> _TASK GOAL_: Using the listing below, copy exactly the lines from the one containing "Proof. apply (says_push (OBinary" to the one containing "intros Hm Hk s a", both lines included, and no others.
::::::
(* ===== verification/Conversation.v ===== *)
(** * Talking to a peer

    Both connection handlers thread a state with a [WsWriter] in it.
    [HasWriter] is what they share: the sends of [wsio.rs] are defined on it,
    and so is a small logic for what a handler writes. [talks] says that a
    computation queues no close frame, [orderly_if goes] that it queues one
    only as its last message and only when it ends the connection. *)

From S2P Require Export StateMonad Wsio.

Open Scope N_scope.
Open Scope hype_scope.

Class HasWriter (S : Type) := {
  writer : S → WsWriter;
  with_writer : WsWriter → S → S;
}.
Class WriterLaws (S : Type) `{HasWriter S} := {
  writer_with : ∀ w s, writer (with_writer w s) = w;
}.

Section sends.
Context {S : Type} `{HasWriter S}.

Definition send (m : ServerMessage) : StM S bool := λ s,
  let '(w, ok) := w_send m (writer s) in (ok, with_writer w s).
Definition send_binary (bytes : list byte) : StM S bool := λ s,
  let '(w, ok) := w_send_binary bytes (writer s) in (ok, with_writer w s).
Definition send_ping : StM S bool := λ s,
  let '(w, ok) := w_ping (writer s) in (ok, with_writer w s).
Definition close_with (code : N) (reason : string) : StM S () :=
  st_modify (λ s, with_writer (w_close code reason (writer s)) s).
Definition fail_with (m : ServerMessage) (code : N) (reason : string) : StM S () :=
  st_modify (λ s, with_writer (w_fail m code reason (writer s)) s).
End sends.

(** ** What is said *)

(** A close frame is the last thing said, if it is said at all. *)
Definition close_last (ms : list WsOut) : Prop :=
  ∀ before o after, ms = before ++ o :: after → is_close o = true → after = [].
Definition no_close (ms : list WsOut) : Prop := Forall (λ o, is_close o = false) ms.

Lemma close_last_no_close ms : no_close ms → close_last ms.
Proof.
  intros H before o after -> Ho. apply Forall_app in H as [_ [H _]%Forall_cons]. congruence.
Qed.
Lemma close_last_app ms ms' : no_close ms → close_last ms' → close_last (ms ++ ms').
Proof.
  intros H H' before o after Heq Ho. revert before Heq. induction H as [|x ms Hx _ IH]; intros before Heq.
  - by eapply H'.
  - destruct before as [|y before]; injection Heq as -> Heq; [congruence|]. by eapply IH.
Qed.
Lemma close_last_single o : close_last [o].
Proof. intros [|? []] ? ? [= ? ?] ?; done. Qed.

Lemma w_fail_sent m code reason w :
  w_gone w = false → w_sent (w_fail m code reason w) = w_sent w ++ [OText m; OClose code reason].
Proof.
  destruct w as [sent gone]. cbn. intros ->. cbn. by rewrite <- app_assoc.
Qed.

Create HintDb talk.

Section logic.
Context {S : Type} `{WriterLaws S}.

(** The writer after some messages. *)
Definition said (ms : list WsOut) (s s' : S) : Prop :=
  w_gone (writer s') = w_gone (writer s) ∧ w_sent (writer s') = w_sent (writer s) ++ ms.

(** Every message satisfies [P]. *)
Definition says {A} (P : WsOut → Prop) (m : StM S A) : Prop :=
  ∀ s r s', m s = (r, s') → ∃ ms, said ms s s' ∧ Forall P ms.
Definition orderly_if {A} (goes : A → bool) (m : StM S A) : Prop :=
  ∀ s a s', m s = (a, s') → ∃ ms, said ms s s' ∧ if goes a then no_close ms else close_last ms.

Lemma said_nil s : said [] s s.
Proof. split; [done|by rewrite app_nil_r]. Qed.
Lemma said_same s s' : writer s' = writer s → said [] s s'.
Proof. intros E. unfold said. by rewrite E, app_nil_r. Qed.
Lemma said_app ms ms' s s1 s' : said ms s s1 → said ms' s1 s' → said (ms ++ ms') s s'.
Proof. intros [H1 H2] [H3 H4]. split; [congruence|]. by rewrite H4, H2, app_assoc. Qed.

Section says.
Context (P : WsOut → Prop).

Lemma says_silent {A} (m : StM S A) : (∀ s, writer (m s).2 = writer s) → says P m.
Proof.
  intros Hm s r s' E. exists []. split; [|constructor]. apply said_same. by rewrite <- (Hm s), E.
Qed.
Lemma says_ret {A} (a : A) : says P (mret a).
Proof. by apply says_silent. Qed.
Lemma says_gets {A} (f : S → A) : says P (st_gets f).
Proof. by apply says_silent. Qed.
Lemma says_modify (f : S → S) : (∀ s, writer (f s) = writer s) → says P (st_modify f).
Proof. intros Hf. apply says_silent, Hf. Qed.
Lemma says_bind {A B} (m : StM S A) (k : A → StM S B) :
  says P m → (∀ a, says P (k a)) → says P (m ≫= k).
Proof.
  intros Hm Hk s r s'. rewrite st_bind. destruct (m s) as [a s1] eqn:E. intros E'.
  destruct (Hm _ _ _ E) as (ms & Hs & Hc). destruct (Hk _ _ _ _ E') as (ms' & Hs' & Hc').
  exists (ms ++ ms'). split; [by eapply said_app|by apply Forall_app].
Qed.

(** Pushing onto the queue. *)
Lemma said_push o s :
  said (if w_gone (writer s) then [] else [o]) s (with_writer (w_push o (writer s)).1 s).
Proof.
  unfold said. rewrite writer_with. unfold w_push. destruct (w_gone (writer s)) eqn:Hg; cbn.
  - by rewrite Hg, app_nil_r.
  - done.
Qed.
Lemma says_push (o : WsOut) :
  P o → says P (λ s, let '(w, ok) := w_push o (writer s) in (ok, with_writer w s)).
Proof.
  intros Ho s r s'. pose proof (said_push o s) as Hs. destruct (w_push o (writer s)) as [w ok].
  intros [= _ <-]. eexists. split; [exact Hs|]. destruct (w_gone _); by repeat constructor.
Qed.
Lemma says_send m : P (OText m) → says P (send m).
Proof. apply (says_push (OText m)). Qed.
Lemma says_send_binary bytes : P (OBinary bytes) → says P (send_binary bytes).
Proof. apply (says_push (OBinary bytes)). Qed.
Lemma says_send_ping : P OPing → says P send_ping.
Proof. apply (says_push OPing). Qed.
Lemma says_close code reason : P (OClose code reason) → says P (close_with code reason).
Proof.
  intros Ho s r s' [= _ <-]. eexists. split; [apply said_push|]. destruct (w_gone _); by repeat constructor.
Qed.
Lemma said_fail m code reason s :
  said (if w_gone (writer s) then [] else [OText m; OClose code reason]) s
    (with_writer (w_fail m code reason (writer s)) s).
Proof.
  unfold said. rewrite writer_with. destruct (writer s) as [sent []]; cbn.
  - by rewrite app_nil_r.
  - by rewrite <- app_assoc.
Qed.
Lemma says_fail m code reason : P (OText m) → P (OClose code reason) → says P (fail_with m code reason).
Proof.
  intros Hm Ho s r s' [= _ <-]. eexists. split; [apply said_fail|]. destruct (w_gone _); by repeat constructor.
Qed.
End says.

Abbreviation talks := (says (λ o, is_close o = false)).

Section orderly.
Context {A : Type} (goes : A → bool).

Lemma orderly_talks m : talks m → orderly_if goes m.
Proof.
  intros Hm s a s' E. destruct (Hm _ _ _ E) as (ms & ? & ?). exists ms.
  destruct (goes a); auto using close_last_no_close.
Qed.
Lemma orderly_bind {B} (m : StM S B) (k : B → StM S A) :
  talks m → (∀ b, orderly_if goes (k b)) → orderly_if goes (m ≫= k).
Proof.
  intros Hm Hk s a s'. rewrite st_bind. destruct (m s) as [b s1] eqn:E. intros E'.
  destruct (Hm _ _ _ E) as (ms & Hs & Hc). destruct (Hk _ _ _ _ E') as (ms' & Hs' & Hc').
  exists (ms ++ ms'). split; [by eapply said_app|].
  destruct (goes a); [by apply Forall_app|by apply close_last_app].
Qed.
Lemma orderly_assoc {B C} (m : StM S B) (k : B → StM S C) (h : C → StM S A) :
  orderly_if goes (m ≫= λ b, k b ≫= h) → orderly_if goes ((m ≫= k) ≫= h).
Proof. intros Hm s a s' E. apply (Hm s). revert E. rewrite !st_bind. by destruct (m s). Qed.
(** Going on only after something that may have ended the connection. *)
Lemma orderly_then {B} (goes' : B → bool) (m : StM S B) (k : B → StM S A) :
  orderly_if goes' m →
  (∀ b, goes' b = true → orderly_if goes (k b)) →
  (∀ b s, goes' b = false → goes (k b s).1 = false ∧ writer (k b s).2 = writer s) →
  orderly_if goes (m ≫= k).
Proof.
  intros Hm Hk Hend s a s'. rewrite st_bind. destruct (m s) as [b s1] eqn:E. intros E'.
  destruct (Hm _ _ _ E) as (ms & Hs & Hc). destruct (goes' b) eqn:Hb.
  - destruct (Hk _ Hb _ _ _ E') as (ms' & Hs' & Hc'). exists (ms ++ ms'). split; [by eapply said_app|].
    destruct (goes a); [by apply Forall_app|by apply close_last_app].
  - destruct (Hend b s1 Hb) as [Hg Hw]. rewrite E' in Hg, Hw. cbn in Hg, Hw. exists ms.
    rewrite Hg. split; [|done]. destruct Hs as [H1 H2]. unfold said. by rewrite Hw.
Qed.

(** Closing ends the connection. *)
Lemma orderly_close code reason a : goes a = false → orderly_if goes (_ ← close_with code reason; mret a).
Proof.
  intros Ha s a' s' [= <- <-]. eexists. split; [apply said_push|]. rewrite Ha.
  destruct (w_gone _); [by intros [] ? ?|apply close_last_single].
Qed.
Lemma orderly_fail m code reason a : goes a = false → orderly_if goes (_ ← fail_with m code reason; mret a).
Proof.
  intros Ha s a' s' [= <- <-]. rewrite Ha. eexists. split; [apply said_fail|].
  destruct (w_gone _); [by intros [] ? ?|].
  intros [|? [|? []]] ? ? [= ? ?] ?; subst; done.
Qed.
End orderly.
End logic.
Abbreviation talks := (says (λ o, is_close o = false)).

(** Connections whose handlers answer whether to go on. *)
Abbreviation orderly := (orderly_if (λ b : bool, b)).

Lemma orderly_seq {S} `{WriterLaws S} (m k : StM S bool) :
  orderly m → orderly k → orderly (go_on ← m; if negb go_on then mret false else k).
Proof.
  intros Hm Hk. apply orderly_then with (λ b : bool, b); [done| |]; by intros [].
Qed.

#[export] Hint Extern 1 (says _ _) =>
  first [apply says_ret | apply says_gets | by apply says_send | by apply says_send_binary
        | by apply says_send_ping | by apply says_close | by apply says_fail] : talk.
#[export] Hint Extern 2 (orderly_if _ _) =>
  first [apply orderly_close; reflexivity | apply orderly_fail; reflexivity] : talk.
#[export] Hint Extern 5 (orderly_if _ _) => solve [apply orderly_talks; auto with talk] : talk.

(** Follow a handler's structure. *)
Ltac solve_says :=
  repeat first
    [ solve [auto with talk]
    | apply says_bind; [solve [auto with talk] | intros ?]
    | apply says_bind; [|intros ?]
    | case_goal ].
Ltac solve_orderly :=
  repeat first
    [ solve [auto with talk]
    | apply orderly_seq
    | apply orderly_bind; [solve [auto with talk] | intros ?]
    | apply orderly_bind; [solve [solve_says] | intros ?]
    | case_goal ].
::::::
> _ANSWER SECTION_:
Proof. apply (says_push (OBinary bytes)). Qed.
Lemma says_send_ping : P OPing → says P send_ping.
Proof. apply (says_push OPing). Qed.
Lemma says_close code reason : P (OClose code reason) → says P (close_with code reason).
Proof.
  intros Ho s r s' [= _ <-]. eexists. split; [apply said_push|]. destruct (w_gone _); by repeat constructor.
Qed.
Lemma said_fail m code reason s :
  said (if w_gone (writer s) then [] else [OText m; OClose code reason]) s
    (with_writer (w_fail m code reason (writer s)) s).
Proof.
  unfold said. rewrite writer_with. destruct (writer s) as [sent []]; cbn.
  - by rewrite app_nil_r.
  - by rewrite <- app_assoc.
Qed.
Lemma says_fail m code reason : P (OText m) → P (OClose code reason) → says P (fail_with m code reason).
Proof.
  intros Hm Ho s r s' [= _ <-]. eexists. split; [apply said_fail|]. destruct (w_gone _); by repeat constructor.
Qed.
End says.

Abbreviation talks := (says (λ o, is_close o = false)).

Section orderly.
Context {A : Type} (goes : A → bool).

Lemma orderly_talks m : talks m → orderly_if goes m.
Proof.
  intros Hm s a s' E. destruct (Hm _ _ _ E) as (ms & ? & ?). exists ms.
  destruct (goes a); auto using close_last_no_close.
Qed.
Lemma orderly_bind {B} (m : StM S B) (k : B → StM S A) :
  talks m → (∀ b, orderly_if goes (k b)) → orderly_if goes (m ≫= k).
Proof.
  intros Hm Hk s a s'. rewrite st_bind. destruct (m s) as [b s1] eqn:E. intros E'.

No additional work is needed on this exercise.